There’s a tremendous amount of status associated with weapons and technicals.  The teenagers who make up the bulk of the technical guards are at the top of the swagger list.  They get the women, the drugs, the fearful respect and anything else they want just by a negligent wave of a gun muzzle.  They’re dangerously violent at the best of times but horribly and psychotically murderous in the late afternoon as the effects of the amphetamine like plant they chew takes effect. Khat, in all of its spellings is the drug of choice in northeastern Africa. Most of it in Mogadishu is flown in daily from Nairobi in specially charted light aircraft. It is grown mainly in Ethiopia and has to be transported to the buyer in not much more than 24 hours otherwise it loses its potency.

The highest sport on the status list is reserved for the few even more crazy who ride around in trucks converted to carry such Somali sport hunting weapons as recoilless rifles which are a kind of baby tank cannon.  On a couple of occasions I’ve seen trucks sporting rocket clusters ripped out of abandoned Somali MIG fighter aircraft.  No one seems to know whether they could be fired but really who would want to doubt.  An air to air missile fired at close ground level range would go through a block of buildings like a sword through a mouse.

A US Marine Light Armored Reconnaissance Vehicle and Italian Soldiers in a Fiat-OTO Melara Armored Personnel Carrier (right) guard an intersection on the “Green Line” in Mogadishu. The line divides the northern and southern part of the city and warring clans.

You should see the destruction the warring factions have inflicted on this

town.  There’s hardly a building without a shell hole in it, there’s no electricity, no water, no businesses.

The scale of looting and extortion is astonishing.  Except for those homes and buildings that were fortified and defended constantly throughout the civil war, everything has gone.  Windows and frames, plumbing fixtures, doors, electrical wiring, all stripped out of the buildings and sold somewhere else, mostly in Yemen across the Red Sea or south in Kenya.  All of the above ground telephone and power lines have gone, even some of the buried cables in the downtown have been dug up and shipped away for resale.  It’s a city of concrete and cement and nothing else ­ a rotted corpse of a city.

The arrival of international aid groups has given the looters the best time they’ve ever had.  Shiploads of highly valuable relief food and tonnes of equipment meant for the refugee camps disappear with depressing regularity the moment they arrive in the country.

Some of the worst offenders are the very guards who are supposed to stop it.

A word about the guards.  They’re supplied by General Mohamed Aideed, the leader of the faction which holds control of most of Mogadishu and a fair part of southern Somalia.  These technicals might be hired and paid for by the international aid groups but they still work for Aideed and Aideed is the top dog in the looting food chain.  Foxes guarding hen coops have nothing on technicals guarding relief supplies.

The technicals are used to guard Mogadishu port.  Well that’s what they’re hired for, but mainly they hang around helping their relatives steal food.

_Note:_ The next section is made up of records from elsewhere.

(** The only ports the console writes are the cursor's. *)
Lemma putstr_events l : ∀ k, ∃ s es,
  screen_putstr l k = Done tt (with_console s (es ++ k_io k) k) ∧ Forall crtc_event es.
Proof.
  unfold screen_putstr. induction l as [|c l IH]; intros k; cbn [for_list].
  - exists (k_screen k), []. split; [by destruct k|done].
  - rewrite (bind_done _ _ _ _ _ (screen_putchar_run c k)).
    set (s1 := put_final c (k_screen k)). set (e1 := crtc_writes _ _).
    destruct (IH (with_console s1 (e1 ++ k_io k) k)) as (s & es & -> & He).
    exists s, (es ++ e1). split; [by rewrite <- app_assoc; destruct k|].
    apply list.Forall_app. split; [done|]. unfold e1, crtc_writes. repeat constructor; eexists; auto.
Qed.

Lemma land_tab x : 0 ≤ x < 80 → u8 (Z.land (x + 8) (Z.lnot (8 - 1))) = (x / 8 + 1) * 8.
Proof.
  intros Hx. change (8 - 1) with (Z.ones 3).
  rewrite <- Z.ldiff_land, Z.ldiff_ones_r by lia.
  rewrite Z.shiftl_mul_pow2, Z.shiftr_div_pow2 by lia.
  change (2 ^ 3) with 8. replace (x + 8) with (x + 1 * 8) by lia.
  rewrite Z.div_add by lia. apply u8_small. dlia.
Qed.

(** A printing character: any but newline, carriage return, tab, backspace. *)
Definition is_control (c : Z) : bool :=
  (c =? 10) || (c =? 13) || (c =? 9) || (c =? 8).

Lemma put_effect_printable c s :
  is_control c = false → screen_wf s →
  put_effect c s =
    set_cursor_x (cursor_x s + 1)
      (set_buffer (<[cursor_y s * VGA_WIDTH + cursor_x s := make_vgaentry c (color s)]>
                     (buffer s)) s).
Proof.
  unfold is_control, put_effect. intros Hc [Hx Hy _]. screen_consts.
  repeat destruct (_ =? _); try done. cbv zeta. f_equal; [word_small; lia|].
  by rewrite u32_small by lia.
Qed.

CARE employs 900 technicals at the port.  And whether they show up or not, whether the port is operating or not, they demand payment, some twenty thousand dollars every four days, (in uncreased 20 dollar bills please.)

The International Red Cross also operates from the port and oddly enough they too employ exactly 900 technicals.  They are of course the same people being paid twice for doing not much at all.

Every once in a while, about twice a day really, technical units at the port will get into arguments with each other and start firing.  They might be well armed but no one has given any of them any training.  When the arguments start the bullets spray wildly all over southern Mogadishu and only coincidently is the actual target ever hit.  We’ve learned rather quickly to get under cover when the firing starts to avoid the 7.62 millimeter lead rains.

Things settle down when the sun sets and the Khat chewers slump into inactivity. But, then there is a second wind towards midnight and for no particular reason the various factions will fire off rockets and heavy artillery at no particular part of the city so sometimes the night sky just blossoms with fireworks and booming explosions.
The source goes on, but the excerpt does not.